Believe it or not, I've been a fairly regular Salon.com reader for at least the three years. Despite its leftward tilt, I've generally enjoyed the writing and features. I've even linked to Salon.com articles and features on occasion. Now I'm going to have to reconsider my opinion of the site. Why? Salon.com has just plopped down on the web the biggest, steamingest, drippiest turd I've ever seen it publish, an article so mindnumbingly one-sided and uncritical that in my eyes it utterly destroys nearly all credibility Salon.com has had as a source of reliable news and comment. Honestly, the editors of Salon.com should hang their heads in shame for publishing this paranoid piece of fear-mongering and trumpeting it as "investigative reporting."

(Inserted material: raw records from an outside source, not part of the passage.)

(** * KvStoreWrapper: a shallow embedding of openr/kvstore/KvStoreWrapper.cpp

    The wrapper embeds one KvStore instance together with the queues the
    store writes to, and offers blocking calls on top of the store's
    future-returning API.  The functions of the wrapper are translated
    from the C++ source; the store behind it ([KvStore], [KvStoreDb]) is
    declared in other files of the repository and is modelled from the
    design document where a statement needs it. *)

From Stdlib Require Import ZArith String List.
From stdpp Require Import gmap strings list fin_maps.

Local Open Scope string_scope.
Local Open Scope Z_scope.
Local Open Scope list_scope.

(** ** Thrift data types used by the wrapper *)

Definition AreaId := string.

(** [thrift::Value]: the unit of replication. *)
Record Value := mkValue {
  version : Z;
  originatorId : string;
  value : option string;
  ttl : Z;
  ttlVersion : Z;
  hash : option positive
}.

#[global] Instance Value_eq_dec : EqDecision Value.
Proof. solve_decision. Defined.

Abbreviation KeyVals := (gmap string Value).

(** [thrift::Publication]. *)
Record Publication := mkPublication {
  pub_area : AreaId;
  pub_keyVals : KeyVals;
  pub_expiredKeys : list string;
  pub_nodeIds : option (list string)
}.

(** A default-constructed [thrift::Publication]. *)
Definition Publication_default : Publication :=
  {| pub_area := ""; pub_keyVals := ∅; pub_expiredKeys := [];
     pub_nodeIds := None |}.

(** Modelled from the spec: the thrift enum [InitializationEvent] is
    declared outside this file.  The design document names its marker
    [KVSTORE_SYNCED]; the wrapper compares a dequeued event against that
    marker, so the enum has further enumerators, kept here by their
    numeric tag. *)
Inductive InitializationEvent :=
| KVSTORE_SYNCED
| OTHER_INITIALIZATION_EVENT (tag : nat).

#[global] Instance InitializationEvent_eq_dec : EqDecision InitializationEvent.
Proof. solve_decision. Defined.

(** The element type of the updates queue:
    [std::variant<thrift::Publication, thrift::InitializationEvent>]. *)
Inductive KvStorePublication :=
| PublicationItem (pub : Publication)
| InitializationEventItem (event : InitializationEvent).

(** ** The reader half of the updates queue *)

Module Queue.

(** Modelled from the spec: the queue class ([messaging::RQueue]) is
    declared outside this file.  Delivery is FIFO and lossless while the
    queue is open; once it is closed a reader gets a terminal error.  A
    reader sees the items still to be delivered, followed either by the
    close of the queue or by nothing at all (the queue stays open and
    empty, and a read waits for ever). *)
Inductive Ending := Closed | StaysOpen.

Record RQueue := mkRQueue {
  pending : list KvStorePublication;
  ending : Ending
}.

(** The result of one [get()] on the reader. *)
Inductive GetResult :=
| HasValue (item : KvStorePublication) (rest : RQueue)
| HasError
| Waits.

Definition get (q : RQueue) : GetResult :=
  match pending q with
  | item :: rest => HasValue item {| pending := rest; ending := ending q |}
  | [] => match ending q with Closed => HasError | StaysOpen => Waits end
  end.

End Queue.

Import Queue.
(** Lines 173-184: the oldest mutation in flight settles. *)
Definition on_settled (fail : option nat) (srv : Server) (s : Page) : Page * Server :=
  match pending s with
  | [] => (s, srv)
  | job :: rest =>
      let '(srv', outcome) := run_job fail srv job in
      match outcome with
      | Success sid =>
          (mkPage (currentQuestionIndex s) (answers s) (timer s) (questionTimers s)
             true (timeExpired s) (query s) (showSubmitAnimation s) rest (countdown s) (Some sid),
           srv')
      | Failure _ =>
          (mkPage (currentQuestionIndex s) (answers s) (timer s) (questionTimers s)
             (isSessionComplete s) (timeExpired s) (query s) (showSubmitAnimation s) rest
             (countdown s) (navigatedTo s),
           srv')
      end
  end.

(** ** What the screen offers *)

(** The question card (line 300) is shown, with its radio group,
    "Previous" button and mobile navigation dots. *)
Definition card_shown (s : Page) : bool :=
  negb (isLoadingQuestions s) && bool_decide (is_Some (currentQuestion s)).

(** Line 396: the "Next" button replaces the submit dialog. *)
Definition next_shown (s : Page) : bool :=
  match questions s with
  | Some qs => (Z.of_nat (currentQuestionIndex s) <? Z.of_nat (length qs) - 1)%Z
  | None => false
  end.

(** A submit dialog is on the screen: in the card on the last question
    (lines 404-433) or below it otherwise (lines 463-496); its action is
    disabled while a mutation is pending (lines 426, 487). *)
Definition submit_enabled (s : Page) : bool :=
  let dialog :=
    (card_shown s && negb (next_shown s)) ||
    (match questions s with Some qs => bool_decide (0 < length qs) | None => false end
     && next_shown s) in
  dialog && bool_decide (pending s = []).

The article to which I refer is, of course, Deadly Immunity (which was a "coinvestigation" by Salon.com and Rolling Stone--a magazine whose attempts at investigative journalism I haven't taken seriously in years). It's a one-sided account by Robert F. Kennedy, Jr. of the supposed link between thimerosal in vaccines and autism that is being promoted by antivaccine activists as an indictment of the government and pharmaceutical companies. For example, the Schaefer Autism Report e-mail list reports that ABC News has cancelled appearances by RFK Jr. on 20/20 and Good Morning America this week. The e-mail invokes the usual conspiracy-mongering, saying, "Our opinion is that they are more concerned about protecting their huge advertising revenues from the pharmaceutical industry than reporting news that could protect pregnant women, infants and children from mercury tainted vaccines." Personally, I suspect it was because ABC News probably figured out that the article was a biased and shoddily researched piece of crap, but then that's just my opinion and hope. Certainly, the newsletter does nothing to dispel my suspicion that this was nothing more than a propaganda piece:



Lujene Clark, co-founder of NoMercury and A-CHAMP (Advocates for Children's Health Affected by Mercury Poisoning), worked extensively with Mr. Kennedy and his office over the past several weeks in preparing the article for publication. The print copy will contain a sidebar from Ms. Clark, providing perspective from her experience as the mother of a thimerosal-injured child and advocate for removing mercury from vaccines.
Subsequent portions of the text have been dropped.